Privilegios inconstitucionales de la Iglesia en la enseñanza.

 Nicolás García Rivas *

El anuncio del Gobierno de transformar la asignatura de Sociedad, cultura y religión en un área de enseñanza sobre la historia y cultura de las religiones, vuelve a poner sobre el tapete político el problema de la enseñanza de la religión. A finales de mayo se suspendió la entrada en vigor del sistema establecido en la LOCE, según el cual los centros de enseñanza públicos estaban obligados a impartir la citada asignatura en su doble modalidad religiosa y no religiosa. Desde ese momento, la Conferencia Episcopal española ha promovido sin rodeos una movilización de la sociedad civil contra la política gubernamental, campaña que se basa en el «derecho que asiste a los padres para que sus hijos reciban la formación religiosa y moral que esté de acuerdo con sus propias convicciones», un lema extraído del artículo 27 de la Constitución y que -a juicio de los obispos- obliga al Estado a introducir en el currículo de la enseñanza pública y obligatoria la materia de religión como una más, sin perjuicio del correspondiente derecho que asiste a los padres de elegir otra asignatura «alternativa», igualmente evaluable. Sin embargo, bajo la apariencia de una justa reivindicación constitucional, esta campaña esconde en realidad la defensa de los privilegios adquiridos por la Iglesia Católica en el Acuerdo entre el Estado español y la Santa Sede en materia de enseñanza, que data de 1979 y en cuyo contenido aparecen cláusulas abiertamente inconstitucionales.

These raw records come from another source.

(* ===== verification/ReplBase.v ===== *)
(** * Replaceable entries and the replacement-policy interface

    Models [src/replaceable_entry.hh] and
    [src/spec-2017/gem5_arc/src/mem/cache/replacement_policies/base.hh].

    Entries and replacement data are shared objects: a policy reaches the data
    of a candidate through the entry's [replacementData] pointer, and the data
    points back to its entry.  Both live in stores indexed by [loc]; the type
    [X] holds the members a subclass of [ReplaceableEntry] adds
    ([AbstractCacheEntry], [CacheBlk]), the type [D] those a policy's subclass
    of [ReplacementData] adds, and [P] the members of the policy object. *)
From stdpp Require Import base gmap list.
From Stdlib Require Import ZArith Lia.
From S2P Require Import Prelude.

(** Addresses of objects. *)
Abbreviation loc := positive.

(** A raw pointer member: a C++ constructor that does not mention it leaves
    it indeterminate. *)
Inductive ptr := Uninit | Null | Ptr (l : loc).

#[global] Instance ptr_eq_dec : EqDecision ptr.
Proof. solve_decision. Defined.

Record ReplaceableEntry := mkReplaceableEntry {
  _set : Z;                        (* uint32_t *)
  _way : Z;                        (* uint32_t *)
  replacementData : option loc;    (* std::shared_ptr, null when None *)
}.

Definition new_ReplaceableEntry : ReplaceableEntry :=
  {| _set := 0; _way := 0; replacementData := None |}.

Record ReplacementData (D : Type) := mkReplacementData {
  entry : ptr;
  data : D;
}.
Arguments mkReplacementData {D} _ _.
Arguments entry {D} _.
Arguments data {D} _.

Record object (X : Type) := mkObject { base : ReplaceableEntry; ext : X }.
Arguments mkObject {X} _ _.
Arguments base {X} _.
Arguments ext {X} _.

#[global] Instance ReplaceableEntry_eq_dec : EqDecision ReplaceableEntry.
Proof. solve_decision. Defined.
#[global] Instance ReplacementData_eq_dec {D} `{EqDecision D} : EqDecision (ReplacementData D).
Proof. solve_decision. Defined.
#[global] Instance object_eq_dec {X} `{EqDecision X} : EqDecision (object X).
Proof. solve_decision. Defined.

(** The policy object, the two stores and the simulator's clock. *)
Record world (P D X : Type) := mkWorld {
  policy : P;
  entries : gmap loc (object X);
  rds : gmap loc (ReplacementData D);
  curTick : Z;                     (* Tick, uint64_t *)
}.
Arguments mkWorld {P D X} _ _ _ _.
Arguments policy {P D X} _.
Arguments entries {P D X} _.
Arguments rds {P D X} _.
Arguments curTick {P D X} _.

Definition set_policy {P D X} (p : P) (w : world P D X) : world P D X :=
  mkWorld p (entries w) (rds w) (curTick w).
Definition set_entries {P D X} (e : gmap loc (object X)) (w : world P D X) : world P D X :=
  mkWorld (policy w) e (rds w) (curTick w).
Definition set_rds {P D X} (r : gmap loc (ReplacementData D)) (w : world P D X) : world P D X :=
  mkWorld (policy w) (entries w) r (curTick w).

Section Access.
Context {P D X : Type}.
#[local] Abbreviation W := (world P D X).

(** [*e] *)
Definition deref_entry (e : loc) : M W (object X) :=
  let* w := getS in lift (oget DanglingDeref (entries w !! e)).

Definition write_entry (e : loc) (o : object X) : M W unit :=
  modifyS (fun w => set_entries (<[e := o]> (entries w)) w).

(** [*rd] *)
Definition deref_rd (r : loc) : M W (ReplacementData D) :=
  let* w := getS in lift (oget DanglingDeref (rds w !! r)).

Definition write_rd (r : loc) (rd : ReplacementData D) : M W unit :=
  modifyS (fun w => set_rds (<[r := rd]> (rds w)) w).

(** [ReplaceableEntry::getSet], [getWay]. *)
Definition getSet (e : loc) : M W Z := let* o := deref_entry e in ret (_set (base o)).
Definition getWay (e : loc) : M W Z := let* o := deref_entry e in ret (_way (base o)).

(** The pointer [e->replacementData], to be dereferenced. *)
Definition rd_ptr (e : loc) : M W loc :=
  let* o := deref_entry e in lift (oget NullDeref (replacementData (base o))).

(** [std::static_pointer_cast<...ReplData>(rd)] and its members. *)
Definition get_data (r : loc) : M W D := let* rd := deref_rd r in ret (data rd).

Definition put_data (r : loc) (d : D) : M W unit :=
  let* rd := deref_rd r in write_rd r (mkReplacementData (entry rd) d).

(** The data of a candidate: [e->replacementData] cast and read. *)
Definition cand_get (e : loc) : M W D := let* r := rd_ptr e in get_data r.

(** [ReplaceableEntry::setPosition]. *)
Definition setPosition (e : loc) (set way : Z) : M W unit :=
  let* o := deref_entry e in
  do* write_entry e (mkObject (mkReplaceableEntry set way (replacementData (base o))) (ext o)) ;;
  match replacementData (base o) with
  | Some r =>
      let* rd := deref_rd r in
      write_rd r (mkReplacementData (Ptr e) (data rd))
  | None => ret tt
  end.

(** [std::make_shared] of replacement data: a new object whose base member
    [entry] is not initialised. *)
Definition alloc_rd (d : D) : M W loc :=
  let* w := getS in
  let r := fresh (dom (rds w)) in
  do* write_rd r (mkReplacementData Uninit d) ;; ret r.

(** [entry->replacementData = r]. *)
Definition set_replacementData (e r : loc) : M W unit :=
  let* o := deref_entry e in
  write_entry e (mkObject (mkReplaceableEntry (_set (base o)) (_way (base o)) (Some r)) (ext o)).

(** ** The same reads, seen from outside *)

(** The data object a candidate points to. *)
Definition cand_rd (w : W) (e : loc) : option loc :=
  o ← entries w !! e; replacementData (base o).
Definition cand_data (w : W) (e : loc) : option D :=
  r ← cand_rd w e; data <$> rds w !! r.

(** The candidates point to live data, listed in order. *)
Definition cands_data (w : W) (cands : list loc) (ds : list D) : Prop :=
  Forall2 (fun e d => cand_data w e = Some d) cands ds.

(** ** What a policy call may change

    Its own members and the data of the objects; entries, positions, the
    back pointers and the clock stay. *)
Definition frame (w w' : W) : Prop :=
  entries w' = entries w /\
  (entry <$> rds w') = (entry <$> rds w) /\
  curTick w' = curTick w.

End Access.

(** ** The interface [replacement_policy::Base] *)
Class ReplacementPolicy (P D : Type) := {
  rp_instantiateEntry : P -> outcome (D * P);
  rp_invalidate : forall X, loc -> M (world P D X) unit;
  rp_touch : forall X, loc -> M (world P D X) unit;
  rp_reset : forall X, loc -> M (world P D X) unit;
  rp_getVictim : forall X, list loc -> M (world P D X) (option loc);
}.
Arguments rp_invalidate {P D _ X} _ _.
Arguments rp_touch {P D _ X} _ _.
Arguments rp_reset {P D _ X} _ _.
Arguments rp_getVictim {P D _ X} _ _.

(** The defaults of [Base]: the variants that take the packet ignore it. *)
Definition touch_pkt {P D X Pkt} `{ReplacementPolicy P D} (r : loc) (pkt : Pkt) :
  M (world P D X) unit := rp_touch r.
Definition reset_pkt {P D X Pkt} `{ReplacementPolicy P D} (r : loc) (pkt : Pkt) :
  M (world P D X) unit := rp_reset r.

(** The data members, without the back pointers. *)
Definition rp_data {P D X} (w : world P D X) : gmap loc D := data <$> rds w.

(** The caches of this program have at most [2^29] sets. *)
Definition max_sets : Z := 2 ^ 29.
Definition sets_bounded {P D X} (w : world P D X) : Prop :=
  map_Forall (fun _ o => 0 <= _set (base o) < max_sets) (entries w).

(** The three operations that update the data of one entry. *)
Inductive rp_update {P D X} `{ReplacementPolicy P D} (r : loc) (w w' : world P D X) : Prop :=
| upd_touch : rp_touch r w = Ok (tt, w') -> rp_update r w w'
| upd_reset : rp_reset r w = Ok (tt, w') -> rp_update r w w'
| upd_invalidate : rp_invalidate r w = Ok (tt, w') -> rp_update r w w'.

(** What every policy promises its caller.  [rp_live] holds of the data of an
    entry between its [reset] and its [invalidate]; [rp_inv] is the policy's
    own invariant. *)
Class ReplacementPolicyLaws (P D : Type) `{ReplacementPolicy P D} := {
  rp_live : D -> bool;
  rp_inv : P -> gmap loc D -> Prop;
  rp_frame : forall X (w w' : world P D X) r,
    rp_update r w w' ->
    frame w w' /\ (forall r', r' <> r -> rds w' !! r' = rds w !! r');
  rp_inv_pres : forall X (w w' : world P D X) r,
    sets_bounded w -> rp_inv (policy w) (rp_data w) -> rp_update r w w' ->
    rp_inv (policy w') (rp_data w');
  rp_reset_live : forall X (w w' : world P D X) r,
    rp_reset r w = Ok (tt, w') ->
    exists d, rp_data w' !! r = Some d /\ rp_live d = true;
  rp_touch_live : forall X (w w' : world P D X) r d,
    rp_touch r w = Ok (tt, w') -> rp_data w !! r = Some d -> rp_live d = true ->
    exists d', rp_data w' !! r = Some d' /\ rp_live d' = true;
  rp_touch_total : forall X (w : world P D X) r,
    is_Some (rds w !! r) -> exists w', rp_touch r w = Ok (tt, w');
  rp_invalidate_total : forall X (w : world P D X) r,
    is_Some (rds w !! r) -> exists w', rp_invalidate r w = Ok (tt, w');
  rp_victim_frame : forall X (w w' : world P D X) cands v,
    rp_getVictim cands w = Ok (v, w') ->
    frame w w' /\ (forall e, v = Some e -> e ∈ cands) /\
    (forall r d, rp_data w !! r = Some d -> rp_live d = true ->
       exists d', rp_data w' !! r = Some d' /\ rp_live d' = true);
  rp_victim_some : forall X (w : world P D X) cands ds,
    sets_bounded w -> rp_inv (policy w) (rp_data w) ->
    cands <> [] -> cands_data w cands ds -> Forall (fun d => rp_live d = true) ds ->
    exists e w', rp_getVictim cands w = Ok (Some e, w') /\ rp_inv (policy w') (rp_data w');
  rp_victim_ok : forall X (w : world P D X) cands ds,
    sets_bounded w -> rp_inv (policy w) (rp_data w) -> cands <> [] -> cands_data w cands ds ->
    exists v w', rp_getVictim cands w = Ok (v, w') /\ rp_inv (policy w') (rp_data w');
  rp_instantiate_inv : forall p p' m d r,
    rp_inv p m -> rp_instantiateEntry p = Ok (d, p') -> m !! r = None -> rp_inv p' (<[r := d]> m);
}.

Section AccessLemmas.
Context {P D X : Type}.
Implicit Types w : world P D X.

Lemma deref_entry_Ok w e o : entries w !! e = Some o -> deref_entry e w = Ok (o, w).
Proof. intros H. unfold deref_entry, bind, getS, lift. by rewrite H. Qed.

Lemma deref_entry_Ok_inv w w' e o :
  deref_entry e w = Ok (o, w') -> entries w !! e = Some o /\ w' = w.
Proof.
  unfold deref_entry, bind, getS, lift. destruct (entries w !! e); naive_solver.
Qed.

Lemma getSet_Ok w e o : entries w !! e = Some o -> getSet e w = Ok (_set (base o), w).
Proof. intros H. unfold getSet. by rewrite (bind_Ok _ _ _ _ _ (deref_entry_Ok _ _ _ H)). Qed.

Lemma deref_rd_Ok w r rd : rds w !! r = Some rd -> deref_rd r w = Ok (rd, w).
Proof. intros H. unfold deref_rd, bind, getS, lift. by rewrite H. Qed.

Lemma deref_rd_Ok_inv w w' r rd :
  deref_rd r w = Ok (rd, w') -> rds w !! r = Some rd /\ w' = w.
Proof. unfold deref_rd, bind, getS, lift. destruct (rds w !! r); naive_solver. Qed.

Lemma get_data_Ok w r rd : rds w !! r = Some rd -> get_data r w = Ok (data rd, w).
Proof. intros H. unfold get_data. by rewrite (bind_Ok _ _ _ _ _ (deref_rd_Ok _ _ _ H)). Qed.

Lemma get_data_Ok_inv w w' r d :
  get_data r w = Ok (d, w') -> exists rd, rds w !! r = Some rd /\ data rd = d /\ w' = w.
Proof.
  unfold get_data. intros H. inv_ok H. apply deref_rd_Ok_inv in Hrun as [? ->].
  injection H as <- <-. eauto.
Qed.

Lemma put_data_Ok w r rd d :
  rds w !! r = Some rd ->
  put_data r d w = Ok (tt, set_rds (<[r := mkReplacementData (entry rd) d]> (rds w)) w).
Proof. intros H. unfold put_data. by rewrite (bind_Ok _ _ _ _ _ (deref_rd_Ok _ _ _ H)). Qed.

Lemma put_data_Ok_inv w w' r d u :
  put_data r d w = Ok (u, w') ->
  exists rd, rds w !! r = Some rd /\
    w' = set_rds (<[r := mkReplacementData (entry rd) d]> (rds w)) w.
Proof.
  unfold put_data. intros H. inv_ok H. apply deref_rd_Ok_inv in Hrun as [? ->].
  injection H as <- <-. eauto.
Qed.

Lemma cand_data_Some w e d :
  cand_data w e = Some d <->
  exists o r rd, entries w !! e = Some o /\ replacementData (base o) = Some r /\
    rds w !! r = Some rd /\ data rd = d.
Proof.
  unfold cand_data, cand_rd.
  destruct (entries w !! e) as [o|]; simpl; [|naive_solver].
  destruct (replacementData (base o)) as [r|] eqn:?; simpl; [|naive_solver].
  destruct (rds w !! r) as [rd|] eqn:?; simpl; naive_solver.
Qed.

Lemma cand_get_Ok w e d : cand_data w e = Some d -> cand_get e w = Ok (d, w).
Proof.
  intros (o & r & rd & He & Hr & Hrd & <-)%cand_data_Some.
  unfold cand_get, rd_ptr, bind. rewrite (deref_entry_Ok _ _ _ He). simpl.
  rewrite Hr. simpl. by apply get_data_Ok.
Qed.

Lemma cand_get_Ok_inv w w' e d :
  cand_get e w = Ok (d, w') -> cand_data w e = Some d /\ w' = w.
Proof.
  unfold cand_get, rd_ptr. intros H. inv_ok H. inv_ok Hrun.
  apply deref_entry_Ok_inv in Hrun0 as [He ->].
  apply lift_Ok_inv in Hrun as [Hr%oget_Ok_inv ->].
  apply get_data_Ok_inv in H as (rd & Hrd & <- & ->).
  split; [|done]. apply cand_data_Some. eauto 10.
Qed.

Lemma cands_data_elem w cands ds e :
  cands_data w cands ds -> e ∈ cands -> exists d, d ∈ ds /\ cand_data w e = Some d.
Proof.
  intros H He. induction H as [|e' d cands ds Hd _ IH]; [by apply not_elem_of_nil in He|].
  apply elem_of_cons in He as [->|He]; [exists d; split; [left|done]|].
  destruct (IH He) as (d' & ? & ?). exists d'. split; [by right|done].
Qed.

Lemma rp_data_lookup w r rd : rds w !! r = Some rd -> rp_data w !! r = Some (data rd).
Proof. intros H. unfold rp_data. by rewrite lookup_fmap, H. Qed.

(** ** [frame] is a preorder *)
#[global] Instance frame_preorder : PreOrder (@frame P D X).
Proof.
  split; [done|]. intros w1 w2 w3 (?&?&?) (?&?&?). unfold frame. naive_solver congruence.
Qed.

Lemma frame_set_policy w p : frame w (set_policy p w).
Proof. done. Qed.

Lemma frame_put w r rd d :
  rds w !! r = Some rd ->
  frame w (set_rds (<[r := mkReplacementData (entry rd) d]> (rds w)) w).
Proof.
  intros H. split; [done|]. split; [|done]. simpl.
  rewrite fmap_insert. simpl. apply insert_id. by rewrite lookup_fmap, H.
Qed.

Lemma put_data_frame w w' r d u :
  put_data r d w = Ok (u, w') ->
  frame w w' /\ (forall r', r' <> r -> rds w' !! r' = rds w !! r').
Proof.
  intros (rd & Hrd & ->)%put_data_Ok_inv. split; [by apply frame_put|].
  intros r' Hne. simpl. by rewrite lookup_insert_ne.
Qed.

End AccessLemmas.

#[export] Hint Resolve deref_entry_Ok getSet_Ok deref_rd_Ok get_data_Ok put_data_Ok
  cand_get_Ok frame_set_policy frame_put : gem5.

Para empezar, conviene advertir de que ese derecho constitucional reconocido a los padres puede satisfacerse bajo fórmulas muy variadas y no necesariamente como predica la LOCE. En efecto, al garantizarse la libre creación de centros, los poderes públicos cumplirían con el precepto constitucional permitiendo que las distintas confesiones organizaran sus colegios de acuerdo a su respectivo ideario, sin necesidad de que la asignatura de religión se impartiera en los centros públicos. Otra alternativa consistiría en abrir éstos a las distintas confesiones para que divulgaran su doctrina fuera del horario escolar y, desde luego, al margen del currículo.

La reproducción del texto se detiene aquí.